I don't think however that my patch is 100% correct as it is (it seems to prevent proper storage of dictionary languages in per-site prefs) so it needs a good look-over. I ended up just adding an override for the time being, but it's still buggy.
It seems to me that your patch isn't a fix for any specific bug that's listed as a dependency of this one.  As such, I think it should be under a new bug report, set to block other bugs as appropriate.
Chipping in here following on from bug 909040. With the current non-smart locale selection (I'll get to what I mean with that later) the language of a site should never override the user preference. There are many more spellcheckers out there than there are locales on site forms. Case in point, Facebook, where I have seen people write in way more languages than Facebook itself is offered in. Then there is of course the scenario where users do not use an available localization for various reasons but still prefer their spellchecker locale to be a certain locale unrelated to the site language or even the browser locale. As a 3rd or 4th level option, I could live with the site language impacting the selection of the spellechecker but not as an override to user choice.
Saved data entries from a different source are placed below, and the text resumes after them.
Lemma dispatch_decreases a s s' : internal_action a -> shut (queue s) = false -> dispatch_step a s = Some s' -> work_left s' < work_left s.
Proof.
  intros Ha Hs E. unfold work_left. destruct a as [id v|id v|id tb| |w|w [e0|]|w|w|]; cbn in Ha; try done; cbn in E.
  - destruct (notices s) as [|n rest] eqn:En; [done|]. injection E as <-. cbn [length].
    assert (Hadd : forall id, 5 * length rest + 4 * load (q_Add (key_of id) (queue s)) + sum_list_with worker_weight (workers s) <
      5 * S (length rest) + 4 * load (queue s) + sum_list_with worker_weight (workers s)).
    { intros id. pose proof (load_Add (key_of id) (queue s) Hs). lia. }
    destruct n as [id|id old new|v tb]; cbn -[Nat.mul]; [apply Hadd| |destruct tb; cbn -[Nat.mul]; lia].
    unfold updatePeerpodvolume. destruct (String.eqb _ _); cbn -[Nat.mul]; [lia|apply Hadd].
  - destruct (workers s !! w) as [[]|] eqn:Ew; try done. pose proof (Get_spec (queue s) Hs) as Hsp.
    destruct (q_Get (queue s)) as [key q| |] eqn:Eg; try done. injection E as <-. cbn -[Nat.mul]. destruct Hsp as (_ & _ & _ & _ & _ & Hlt).
    pose proof (sum_worker _ w _ (Took key) Ew) as Hsum. cbn in Hsum. lia.
  - destruct (workers s !! w) as [[]|] eqn:Ew; try done. injection E as <-. unfold worker_read.
    destruct (decide_key namespace key (lister s None)) as [|err|v0] eqn:Ed; [|by apply decide_no_retry in Ed|]; cbn -[Nat.mul].
    + pose proof (sum_worker _ w _ (Finishing key None) Ew) as Hsum. cbn in Hsum. lia.
    + pose proof (sum_worker _ w _ (Syncing key v0) Ew) as Hsum. cbn in Hsum. lia.
  - destruct (workers s !! w) as [[]|] eqn:Ew; try done. injection E as <-. cbn -[Nat.mul].
    pose proof (sum_worker _ w _ (Finishing key None) Ew) as Hsum. cbn in Hsum. lia.
  - destruct (workers s !! w) as [[]|] eqn:Ew; try done. injection E as <-. pose proof (sum_worker _ w _ Idle Ew) as Hsum.
    unfold worker_finish. destruct err as [e0|]; cbn -[Nat.mul] in *.
    + rewrite load_Done. pose proof (load_AddRateLimited key (queue s) Hs). lia.
    + rewrite load_Done, load_Forget. lia.
Qed.

Lemma stuck_settled s : dispatch_inv s -> alive s -> workers s <> [] -> shut (queue s) = false ->
  (forall a, internal_action a -> dispatch_step a s = None) ->
  forall id v, cache s !! id = Some v -> relevant id v -> last_synced (key_of id) (synced s) = Some v.
Proof.
  intros I A Hne Hs Hstuck id v Hv Hrel. destruct (inv_covered s I id v Hv Hrel) as [Ha|]; [exfalso|done].
  assert (Hidle : forall w x, workers s !! w = Some x -> x = Idle).
  { intros w x Hw. destruct x as [|key|key v'|key err|]; [done|..].
    - specialize (Hstuck (WorkerReads w None) Logic.I). cbn in Hstuck. by rewrite Hw in Hstuck.
    - specialize (Hstuck (WorkerReturns w) Logic.I). cbn in Hstuck. by rewrite Hw in Hstuck.
    - specialize (Hstuck (WorkerFinishes w) Logic.I). cbn in Hstuck. by rewrite Hw in Hstuck.
    - by eapply Forall_lookup_1 in Hw; [|exact A]. }
  destruct Ha as [(n & Hin & _)|[Ha|(w & x & Hw & Hx)]].
  - specialize (Hstuck HandlerRuns Logic.I). cbn in Hstuck. destruct (notices s); [by apply not_elem_of_nil in Hin|done].
  - assert (Hproc : processing (queue s) = ∅).
    { apply set_eq. intros k. split; [|set_solver]. intros Hk. destruct (inv_holder s I k Hk) as (w & x & Hw & Hx).
      by rewrite (Hidle w x Hw) in Hx. }
    destruct (workers s) as [|x0 ws] eqn:Ews; [done|]. assert (x0 = Idle) as -> by by apply (Hidle 0).
    specialize (Hstuck (WorkerGets 0) Logic.I). cbn in Hstuck. rewrite Ews in Hstuck. cbn in Hstuck.
    pose proof (Get_spec (queue s) Hs) as Hsp. destruct (q_Get (queue s)); try done. set_solver.
  - by rewrite (Hidle w x Hw) in Hx.
Qed.

(** ** Theorems *)

(** *** Deletions *)

Lemma steps_det s acts s1 s2 : steps s acts s1 -> steps s acts s2 -> s1 = s2.
Proof.
  intros R1. revert s2. induction R1 as [|acts a s1 s1' R1 IH _ E]; intros s2 R2.
  - inversion R2 as [|acts a s3 s4 R3 _ E Ee]; [done|]. by destruct acts.
  - inversion R2 as [Ee|acts' a' s3 s4 R3 _ E' Ee]; [by destruct acts|]. apply app_inj_tail in Ee as [-> ->]. subst s4.
    rewrite (IH _ R3) in E. congruence.
Qed.

(** A deletion that is reported with the object is passed on. *)
Definition told (v : PeerpodVolume) (s : dispatcher) : Prop := OnDelete v false ∈ notices s \/ v ∈ deleted s.

Lemma told_step a s s' v : dispatch_step a s = Some s' -> told v s -> told v s'.
Proof.
  unfold told. intros E T. destruct a as [id u|id u|id tb| |w|w failure|w|w|]; cbn in E.
  - destruct (cache s !! id); [done|]. injection E as <-. cbn. set_solver.
  - destruct (cache s !! id); [|done]. injection E as <-. cbn. set_solver.
  - destruct (cache s !! id); [|done]. injection E as <-. cbn. set_solver.
  - destruct (notices s) as [|n rest]; [done|]. injection E as <-. rewrite elem_of_cons in T.
    destruct n as [id|id old new|u tb]; cbn.
    + destruct T as [[|T]|T]; [done|by left|by right].
    + unfold updatePeerpodvolume. destruct T as [[|T]|T]; [done|left|right]; by destruct (String.eqb _ _).
    + unfold handleDeletedPeerpodvolume. destruct T as [[[= <- <-]|T]|T]; [right; by left|left; by destruct tb|right].
      destruct tb; [done|by right].
  - destruct (workers s !! w) as [[]|]; try done. destruct (q_Get (queue s)); try done; by injection E as <-.
  - destruct (workers s !! w) as [[]|]; try done. injection E as <-. unfold worker_read. by destruct (decide_key _ _ _).
  - destruct (workers s !! w) as [[]|]; try done. by injection E as <-.
  - destruct (workers s !! w) as [[| | |key err|]|]; try done. injection E as <-. unfold worker_finish. by destruct err.
  - by injection E as <-.
Qed.

Lemma steps_deletion s acts1 id acts2 s1 s' v : steps s acts1 s1 -> cache s1 !! id = Some v ->
  steps s (acts1 ++ InformerDeletes id false :: acts2) s' -> told v s'.
Proof.
  intros R1 Hv R. revert s' R. induction acts2 as [|a acts2 IH] using rev_ind; intros s' R.
  - inversion R as [Ee|acts a s2 s3 R2 _ E Ee Hs]; [by apply app_cons_not_nil in Ee|]. apply app_inj_tail in Ee as [-> ->]. subst s3.
    rewrite (steps_det _ _ _ _ R1 R2) in Hv. cbn in E. rewrite Hv in E. injection E as <-. left. cbn. set_solver.
  - rewrite app_comm_cons, app_assoc in R. inversion R as [Ee|acts b s2 s3 R2 _ E Ee Hs]; [by apply app_cons_not_nil in Ee|].
    apply app_inj_tail in Ee as [-> ->]. subst s3. by eapply told_step, IH.
Qed.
Now coming to my 'smart selection' - all suggestions seem to focus on the locale of a certain page, which in my view is a terrible predictor of the likely language a user will write in. IMHO, if we were to be really smart, we would somehow make the browser language aware i.e. there's the base setting, whether user selected or site locale driven but beyond that, the browser could compare the words typed against installed dictionaries and if the % of words goes over a certain threshold, it flicks language. So if I started air sgrìobhadh ann an cànan eile nach eil 'na Bheurla, it would at some point start checking that sentence using a different dictionary.
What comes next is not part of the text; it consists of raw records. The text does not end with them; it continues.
(** [RStart] is a start up to the answer of the provider, [RFinish n] the rest of the
    [n]-th of the starts under way; [RInfo] is one look of a query, with the error of its
    context if that is done by then. *)
Inductive request :=
| RCreate (req : CreateVMRequest)
| RStart (sid : string)
| RFinish (n : nat)
| RStop (sid : string)
| RInfo (namespace pod : string) (wait : bool) (ctxErr : option GoError).

(** A path, a success, an instance, an error, or none yet: of a start that goes on with an
    instance, and of a query that waits. *)
Inductive answer :=
| ASocket (path : string)
| AOk
| AInstance (id : string)
| AError
| AUnderWay (id : string)
| AWaiting.

Section Spec.

Context `{AnnotationKeys} (podsDir : string).

(** The machines of a pod. *)
Definition of_pod (a : hypervisor) (ns pod i : string) : Prop := exists sid, vms a !! sid = Some (mkVm ns pod i).

Inductive spec_step (a : hypervisor) : request -> answer -> hypervisor -> Prop :=
| spec_created req :
    req_Id req <> ""%string -> vms a !! req_Id req = None ->
    spec_step a (RCreate req)
      (ASocket (filepath_Join [filepath_Join [podsDir; req_Id req]; SocketName]))
      (mkHypervisor
        (<[req_Id req := mkVm (GetPodNamespace (req_Annotations req)) (GetPodName (req_Annotations req)) ""]> (vms a))
        (starting a) (live a) (refused a) (lost a))
| spec_not_created req : spec_step a (RCreate req) AError a
(** the provider returns an instance for a machine of the table *)
| spec_launched sid v i :
    vms a !! sid = Some v ->
    spec_step a (RStart sid) (AUnderWay i)
      (mkHypervisor (vms a) (starting a ++ [(sid, i)]) ({[i]} ∪ live a) (refused a) (lost a))
| spec_not_launched sid : spec_step a (RStart sid) AError a
(** the machine gets its instance, and one it had is lost; the answer can still be an error *)
| spec_recorded n sid i v ans :
    starting a !! n = Some (sid, i) -> vms a !! sid = Some v -> ans ∈ [AOk; AError] ->
    spec_step a (RFinish n) ans
      (mkHypervisor (<[sid := running i v]> (vms a)) (delete n (starting a)) (live a) (refused a)
        (lost a ∪ ({[vm_instance v]} ∖ {[i]}) ∩ live a))
(** the machine was stopped meanwhile *)
| spec_orphaned n sid i :
    starting a !! n = Some (sid, i) -> vms a !! sid = None ->
    spec_step a (RFinish n) AError
      (mkHypervisor (vms a) (delete n (starting a)) (live a) (refused a) (lost a ∪ {[i]} ∩ live a))
| spec_no_start n : starting a !! n = None -> spec_step a (RFinish n) AError a
| spec_stopped sid v :
    vms a !! sid = Some v ->
    spec_step a (RStop sid) AOk
      (mkHypervisor (delete sid (vms a)) (starting a)
        (live a ∖ {[vm_instance v]}) (refused a ∖ {[vm_instance v]}) (lost a ∖ {[vm_instance v]}))
| spec_stopped_refused sid v :
    vms a !! sid = Some v ->
    spec_step a (RStop sid) AOk
      (mkHypervisor (delete sid (vms a)) (starting a) (live a) (refused a ∪ {[vm_instance v]} ∩ live a) (lost a))
| spec_not_stopped sid : sid = ""%string \/ vms a !! sid = None -> spec_step a (RStop sid) AError a
| spec_info ns pod wait ctxErr i :
    of_pod a ns pod i -> i <> ""%string -> spec_step a (RInfo ns pod wait ctxErr) (AInstance i) a
| spec_no_info ns pod wait ctxErr :
    of_pod a ns pod "" \/ (forall i, ~ of_pod a ns pod i) /\ (wait = false \/ ctxErr <> None) ->
    spec_step a (RInfo ns pod wait ctxErr) AError a
| spec_waiting ns pod : (forall i, ~ of_pod a ns pod i) -> spec_step a (RInfo ns pod true None) AWaiting a.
If we wanted to be even smarter, we'd allow that on a sentence by sentence basis because all multilinguals codeswitch and it's very far from reality that a user will always stick to a certain language fully, even within the same text. And the more informal it gets, the more we switch and the more we need a smart spellchecker.
(In reply to Michael Bauer from comment #22)
> If we wanted to be even smarter, we'd allow that on a sentence by sentence
> basis because all multilinguals codeswitch and it's very far from reality
> that a user will always stick to a certain language fully, even within the
> same text. And the more informal it gets, the more we switch and the more we
> need a smart spellchecker.

Hmm.  The danger of that is that an innocent misspelling might inadvertently trigger the spellchecker to switch languages.  Of course, it wouldn't decide which language to use based on a single word.  But a typical example is a UK English speaker/writer mistyping "labelled" as "labeled" (I've seen it happen), thereby causing it to switch to US English because that's the language in which the greatest number of the last 20 words, the sentence, the paragraph or whatever happen to be in the dictionary.
If you set the % high enough, shouldn't be too much of an issue. We could block it between regional variants like en-US and en-UK. Getting it wrong between en-US and fr-FR or zh-TW is much less likely. I use a predictive texting app like that and it works quite well, though I'd personally set the % threshold a bit higher.

Plus we could offer a user choice for disabling it.

But either way, defaulting to en-US all the time over manual user choice is not good.
Depends on: 1200533
Some work was done in bug 1073840 on the issues summarised here.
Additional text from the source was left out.